**WHAT TO DO:** Take the data below and filter it for lines containing the word "Lemma"; show each line found.

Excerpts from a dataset
------------

(** ** Trees *)

Lemma tree_record_len r :
  length (as_bytes (tree_digest r)) = 32%nat -> len (tree_record_bytes r) = 48 + len (tree_path r).
Proof.
  intros Hr. unfold tree_record_bytes. rewrite !len_app, !len_u64_le.
  unfold len at 2. rewrite Hr. lia.
Qed.

Lemma validated_limits limits :
  CanonicalTreeLimits_validate limits = Ok tt ->
  records limits <= 1000000 /\ path_bytes limits < 2 ^ 64 /\
  content_bytes_limit limits < 2 ^ 64 /\ metadata_bytes limits < 2 ^ 64.
Proof.
  unfold CanonicalTreeLimits_validate. destruct (_ || _) eqn:E; [done|]. intros _.
  bool_to_prop. cbn [records path_bytes content_bytes_limit metadata_bytes standard] in *. lia.
Qed.

Lemma add_tree_limit_Ok total amount resource limit next :
  limit < 2 ^ 64 ->
  add_tree_limit total amount resource limit = Ok next <->
  next = total + amount /\ total + amount <= limit.
Proof.
  intros Hl. unfold add_tree_limit. rewrite result_bind_Ok. setoid_rewrite ok_or_Ok.
  setoid_rewrite checked_add_Some. split.
  - intros (n & [Hn ->] & H). destruct (Z.ltb_spec limit (total + amount)); naive_solver lia.
  - intros [-> Hle]. exists (total + amount). split; [lia|].
    destruct (Z.ltb_spec limit (total + amount)); [lia|done].
Qed.

Section trees.
Context `{H : ContentHasher} `{!IncrementalHasher H}.

(** The bytes of the digest stream that a record accounts for. *)
Definition record_metadata (r : CanonicalTreeRecord) : Z := 48 + len (tree_path r).
Definition count_record (totals : TreeTotals) (r : CanonicalTreeRecord) : TreeTotals :=
  {| total_path := total_path totals + len (tree_path r);
     total_content := total_content totals + tree_bytes r;
     total_metadata := total_metadata totals + record_metadata r |}.
Definition totals_within (limits : CanonicalTreeLimits) (totals : TreeTotals) : Prop :=
  total_path totals <= path_bytes limits /\ total_content totals <= content_bytes_limit limits /\
  total_metadata totals <= metadata_bytes limits.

------------

**RESPONSE AREA:**
Lemma tree_record_len r :
Lemma validated_limits limits :
Lemma add_tree_limit_Ok total amount resource limit next :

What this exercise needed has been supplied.